**Exercise requirements:**
Check each line of the records below and collect those holding "revert".

====== Provided entries ======

Lemma onDropped_post o pd d :
  deposit_inv d → pending d !! o = Some pd →
  (∀ h, pd_stellarTxHash pd = Some h → Refused h ∈ notes d) →
  post (onDropped o pd) d (λ r d', deposit_inv d').
Proof.
  intros I Hp Hr. unfold onDropped. apply post_bind, post_framed; [framing|]. intros r d1 F1.
  pose proof (frame_inv _ _ F1 I) as I1. destruct r as [[]|e]; [|done].
  destruct F1 as (_ & P & hs & N). specialize (P o). rewrite Hp in P.
  destruct (pending d1 !! o) as [pd1|] eqn:Hp1; [|done]. unfold key_fields in P. simplify_eq/=.
  unfold post, update, date_now, update_pending, load_pending, write_pending, mbind, io_bind. cbn. rewrite Hp1. cbn.
  eapply inv_put; [done|exact Hp1|done|done|]. intros h at_ _ Hh _. left. rewrite N. apply elem_of_app. left.
  apply Hr. congruence.
Qed.

(** What is left of a run of the submission: the invariant, and the deposit
    still stored when it says it succeeded. *)
Definition submitted_post (o x : string) (r : result exn (string * PendingDeposit)) (d : device W) : Prop :=
  deposit_inv d ∧ match r with Ok (_, pd) => pending d !! o = Some pd ∧ pd_btcTxid pd = x | Err _ => True end.

Lemma frame_world d w : now (dv_world d) ≤ now w → frame d (set_world w d).
Proof. intros Hw. split_and!; [done|done|]. exists []. by rewrite app_nil_r. Qed.

(** From the signed transaction on. *)
Lemma send_post o x h pd (t : tx) d :
  deposit_inv d → pending d !! o = Some pd → pd_btcTxid pd = x → pd_stellarTxHash pd = Some h →
  post (o' ← (λ d, let '(o', w) := send_tx t (dv_world d) in (Ok o', set_world w d));
        match o' with
        | sent_ok ledger => mret (h, pd, ledger)
        | failed_on_chain =>
            record (Refused h);; onDropped o pd;; throw (error ("Transaction failed on-chain: " +:+ h))
        | TransactionStillPending => throw (TxTimedOut h)
        | SendFailed e => record (Refused h);; onDropped o pd;; throw e
        | send_threw e => throw e
        end : M (string * PendingDeposit * option Z)) d (λ r, submitted_post o x (fst <$> r)).
Proof.
  intros I Hp Hx Hh. apply post_bind. unfold post at 1. pose proof (send_forward t (dv_world d)) as Hw.
  destruct (send_tx t (dv_world d)) as [o' w]. cbn in Hw |- *. pose proof (frame_world d w Hw) as F.
  pose proof (frame_inv _ _ F I) as I1.
  assert (Hdrop : ∀ e, post (record (Refused h);; onDropped o pd;; throw e : M (string * PendingDeposit * option Z))
    (set_world w d) (λ r, submitted_post o x (fst <$> r))).
  { intros e. apply post_bind. unfold post at 1. cbn.
    pose proof (frame_inv _ _ (framed_refused h (set_world w d)) I1) as I2. cbn in I2.
    apply post_bind. eapply post_weaken; [apply (onDropped_post o pd); [exact I2|done|]|].
    - intros h' Hh'. simplify_eq. cbn. apply elem_of_app. right. by left.
    - intros [[]|e'] d' I'; by split. }
  destruct o'; try (by split); apply Hdrop.
Qed.

Lemma signAndSubmit_post o x (t : tx) d :
  deposit_inv d → settled d o x →
  post (signAndSubmit t (onSigned o) (onDropped o)) d (λ r, submitted_post o x (fst <$> r)).
Proof.
  intros I S. unfold signAndSubmit. apply post_bind, post_framed; [framing|]. intros [[]|e] d1 F1;
    [|by split; [exact (frame_inv _ _ F1 I)|]].
  pose proof (frame_inv _ _ F1 I) as I1. pose proof (frame_settled _ _ _ _ F1 S) as S1.
  apply post_bind, post_catching. pose proof (framed_await (sign_tx t) (sign_forward t) d1) as F2. unfold post at 1.
  unfold await in *. destruct (sign_tx t (dv_world d1)) as [[h|e] w] eqn:Es; cbn in F2 |- *.
  - pose proof (sign_hash _ _ _ _ Es) as Hh. apply post_bind.
    eapply post_weaken; [apply (onSigned_post o x h); [by eapply frame_inv|by eapply frame_settled|done]|].
    intros r d3 (I3 & pd & -> & Hp & Hx & Hhash). apply post_bind.
    unfold post at 1. cbn. pose proof (framed_emit (e_submitted h) d3) as F4.
    apply (send_post o x h pd); [exact (frame_inv _ _ F4 I3)|done..].
  - pose proof (frame_inv _ _ F2 I1) as I2.
    destruct e as [e|hh|]; [| |by split]; (unfold post at 1; destruct (rejection_of _) as [rej|]; cbn; [|by split]).
    all: split; [|done]; exact (frame_inv _ _ (framed_emit _ _) I2).
Qed.

(** A step that keeps the key fields, and what follows it. *)
Lemma post_step {A B} (m : M A) (f : A → M B) d Q (P : device W → Prop) :
  framed m → (∀ d d', frame d d' → P d → P d') → deposit_inv d → P d →
  (∀ e d', deposit_inv d' → P d' → Q (Err e) d') →
  (∀ a d', deposit_inv d' → P d' → post (f a) d' Q) → post (m ≫= f) d Q.
Proof.
  intros Hm HP I Hd He Hf. apply post_bind, post_framed; [done|]. intros [a|e] d' F.
  - apply Hf; [by eapply frame_inv|by eapply HP].
  - apply He; [by eapply frame_inv|by eapply HP].
Qed.

(** Takes such a step; the invariant and what else is kept are renewed. *)
Ltac step tac HP I S :=
  match goal with |- post _ ?d _ =>
    eapply post_step; [solve [tac] | exact HP | exact I | exact S | by split | ]; clear I S; clear d; intros ? d I S
  end.

Lemma realRegister_post o pd bundle d :
  deposit_inv d → settled d o (pd_btcTxid pd) →
  post (realRegister network cfg o pd bundle) d (submitted_post o (pd_btcTxid pd)).
Proof.
  intros I S. unfold realRegister, requireProtocolPubkey, onLocated, simulateWritzLend.
  assert (HP : ∀ d d', frame d d' → settled d o (pd_btcTxid pd) → settled d' o (pd_btcTxid pd))
    by (intros; by eapply frame_settled).
  do 3 step ltac:(framing) HP I S.
  match goal with |- context [match ?x with Some _ => _ | None => _ end] => destruct x as [output|] end; [|by split].
  destruct (_ <? _); [by split|].
  do 6 step ltac:(framing) HP I S. cbv zeta.
  step ltac:(apply framed_simulate; framing) HP I S. by apply post_fmap, signAndSubmit_post.
Qed.

(** ** Tracking *)

(** When [planResume] asks for confirmations only, no transaction is on its
    way: the one stored has been refused or has expired. *)
Lemma plan_wait pd chain t h :
  planResume pd chain t = wait_confirmations → present (pd_stellarTxHash pd) = Some h →
  stellarTx chain = Some FAILED ∨
  STELLAR_TX_TTL_MS ≤ t - default (pd_updatedAt pd) (pd_stellarSubmittedAt pd).
Proof.
  unfold planResume. intros Hp Hh. rewrite Hh in Hp. repeat case_match; try done; bools; auto;
    repeat (case_bool_decide; try done); auto.
  all: match goal with H : (_ || _) = false |- _ => apply orb_false_iff in H as [_ H] end; bools; auto.
Qed.

Lemma chain_view_failed pd h d :
  present (pd_stellarTxHash pd) = Some h →
  post (chain_view pd) d (λ r d', match r with
    | Ok c => stellarTx c = Some FAILED → Refused h ∈ notes d' | Err _ => True end).
Proof.
  intros Hh. unfold chain_view. apply post_bind, post_framed.
  { apply framed_with_retry. unfold getDepositor. framing. }
  intros [dep|e] d1 _; [|done]. rewrite Hh. destruct (present dep); [by unfold post; cbn|].
  apply post_bind. apply post_bind, post_catching. unfold getTxStatus, post, mbind, io_bind, await, record.
  destruct (d_getTxStatus h (dv_world d1)) as [[st|[e|e|]] w]; cbn; try done.
  case_bool_decide; cbn; [|congruence]. intros _. apply elem_of_app. right. by left.
Qed.

Definition track_post (o : string) (r : result exn TrackResult) (d : device W) : Prop :=
  deposit_inv d ∧ match r with
                  | Ok (track_ready pd) => pending d !! o = Some pd ∧ present (pd_stellarTxHash pd) = None
                  | _ => True
                  end.

(** The deposit stored under [o] is [pd] as far as the key fields go. *)
Definition holds (d : device W) (o : string) (pd : PendingDeposit) : Prop :=
  key_fields <$> pending d !! o = Some (key_fields pd).

Lemma frame_holds d d' o pd : frame d d' → holds d o pd → holds d' o pd.
Proof. unfold holds. intros (_ & P & _) Hh. by rewrite P. Qed.

Lemma holds_lookup d o pd : holds d o pd → ∃ pd', pending d !! o = Some pd' ∧ key_fields pd' = key_fields pd.
Proof. unfold holds. intros Hh. apply fmap_Some in Hh as (pd' & ? & ?). eauto. Qed.

(** Forgetting a dead transaction. *)
Lemma forget_post o pd d :
  deposit_inv d → holds d o pd →
  (∀ h at_, pd_stellarTxHash pd = Some h → pd_stellarSubmittedAt pd = Some at_ →
     Refused h ∈ notes d ∨ STELLAR_TX_TTL_MS ≤ now (dv_world d) - at_) →
  post (update o (λ p, with_stellar None (pd_step p) p)) d (λ r d', deposit_inv d' ∧ settled d' o (pd_btcTxid pd)).
Proof.
  intros I Hh Hd. apply holds_lookup in Hh as (p & Hp & Hk). unfold key_fields in Hk. simplify_eq/=.
  unfold post, update, date_now, update_pending, load_pending, write_pending, mbind, io_bind. cbn. rewrite Hp. cbn.
  split.
  - eapply inv_put; [done|exact Hp|done|done|]. intros h at_ _ Hh Hat.
    destruct (Hd h at_) as [?|?]; [congruence|congruence|by left|by right; left].
  - eexists. cbn. rewrite lookup_insert_eq. split_and!; done.
Qed.

(** Waiting for the confirmations, and the last word. *)
Lemma wait_ready patience o pd x d :
  deposit_inv d → settled d o x →
  post (waitForConfirmations cfg patience pd;;
        r ← update o (with_step step_ready);
        pd ← required r;
        emit e_ready;;
        mret (track_ready pd)) d (track_post o).
Proof.
  intros I S. assert (HP : ∀ d d', frame d d' → settled d o x → settled d' o x) by (intros; by eapply frame_settled).
  unfold waitForConfirmations. step ltac:(apply framed_wait_loop) HP I S.
  destruct S as (p & Hp & Hx & Hh).
  pose proof (framed_update o (with_step step_ready) ltac:(done) d) as F. pose proof (frame_inv _ _ F I) as I1.
  apply post_bind. unfold post at 1. revert I1. clear F.
  unfold update, date_now, update_pending, load_pending, write_pending, mbind, io_bind. cbn. rewrite Hp. cbn.
  intros I1. split; [exact (frame_inv _ _ (framed_emit e_ready _) I1)|]. cbn. rewrite lookup_insert_eq. done.
Qed.

Lemma confirm_post patience o pd d :
  deposit_inv d → holds d o pd →
  (∀ h, present (pd_stellarTxHash pd) = Some h → ∀ at_, pd_stellarSubmittedAt pd = Some at_ →
     Refused h ∈ notes d ∨ STELLAR_TX_TTL_MS ≤ now (dv_world d) - at_) →
  post (confirm cfg patience o pd) d (track_post o).
Proof.
  intros I Hh Hd. unfold confirm. apply post_bind.
  destruct (present (pd_stellarTxHash pd)) as [h|] eqn:Eh.
  - apply post_bind, post_framed; [framing|]. intros [[]|e] d1 F; pose proof (frame_inv _ _ F I) as I1; [|by split].
    apply post_bind. eapply post_weaken; [apply (forget_post o pd); [done|by eapply frame_holds|]|].
    + intros h' at_ Hh' Hat. apply present_some in Eh as [Eh _]. assert (h' = h) as -> by congruence.
      destruct F as (Ht & _ & hs & N). destruct (Hd h eq_refl at_ Hat) as [?|?]; [left; rewrite N; apply elem_of_app; by left|right; lia].
    + intros [r|e] d2 (I2 & S2); [|by split]. apply post_framed; [framing|].
      intros [pd'|e] d3 F3; pose proof (frame_inv _ _ F3 I2); [|by split].
      eapply wait_ready; [done|by eapply frame_settled].
  - unfold post at 1. cbn. apply holds_lookup in Hh as (p & Hp & Hk). unfold key_fields in Hk. simplify_eq/=.
    eapply (wait_ready patience o pd); [done|]. exists p. split_and!; [done|done|congruence].
Qed.

Lemma track_post_err o e d : deposit_inv d → track_post o (Err e) d.
Proof. by split. Qed.

Lemma track_correct rounds patience o d :
  deposit_inv d → post (track cfg rounds patience o) d (track_post o).
Proof.
  revert d. induction rounds as [|rounds IH]; intros d I; [by split|]. cbn [track].
  apply post_bind, post_gets. destruct (pending d !! o) as [pd|] eqn:Hp; [|by split].
  assert (Hh : holds d o pd) by (unfold holds; by rewrite Hp).
  pose proof (inv_owner d I o pd Hp) as Ho.
  apply post_bind. unfold post at 1. pose proof (framed_view pd d) as F. pose proof (chain_view_failed pd) as Hf.
  specialize (λ h, Hf h d). unfold post in Hf.
  destruct (chain_view pd d) as [[chain|e] d1]; cbn [fst snd] in *; pose proof (frame_inv _ _ F I) as I1; [|by split].
  pose proof (frame_holds _ _ _ _ F Hh) as Hh1.
  apply post_bind, post_gets. destruct (planResume _ _ _) eqn:Epl.
  - apply post_bind, post_framed; [framing|]. intros [[]|e] d2 F2; pose proof (frame_inv _ _ F2 I1); [|by split].
    apply post_bind, post_framed; [apply framed_locate|]. intros [?|e] d3 F3; [|by split; [eapply frame_inv|]].
    apply IH. by eapply frame_inv.
  - apply confirm_post; [done|done|]. intros h Eh at_ Hat.
    destruct (plan_wait _ _ _ _ Epl Eh) as [Hs|Hs]; [left; by apply Hf|right]. rewrite Hat in Hs. done.
  - apply post_bind, post_framed; [framing|]. intros [[]|e] d2 F2; pose proof (frame_inv _ _ F2 I1); [|by split].
    apply post_bind, post_framed; [framing|]. intros [[]|e] d3 F3; [|by split; [eapply frame_inv|]].
    apply IH. by eapply frame_inv.
  - apply post_bind. eapply post_weaken; [apply finalizeDeposit_post; [done|]|].
    + rewrite Ho. apply holds_lookup in Hh1 as (p & ? & Hk). unfold key_fields in Hk. exists p. simplify_eq/=. by split_and!.
    + intros [p|e] d2 (I2 & _); by split.
  - by split.
Qed.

======

**Task answer:**
  apply post_bind. unfold post at 1. revert I1. clear F.
  revert d. induction rounds as [|rounds IH]; intros d I; [by split|]. cbn [track].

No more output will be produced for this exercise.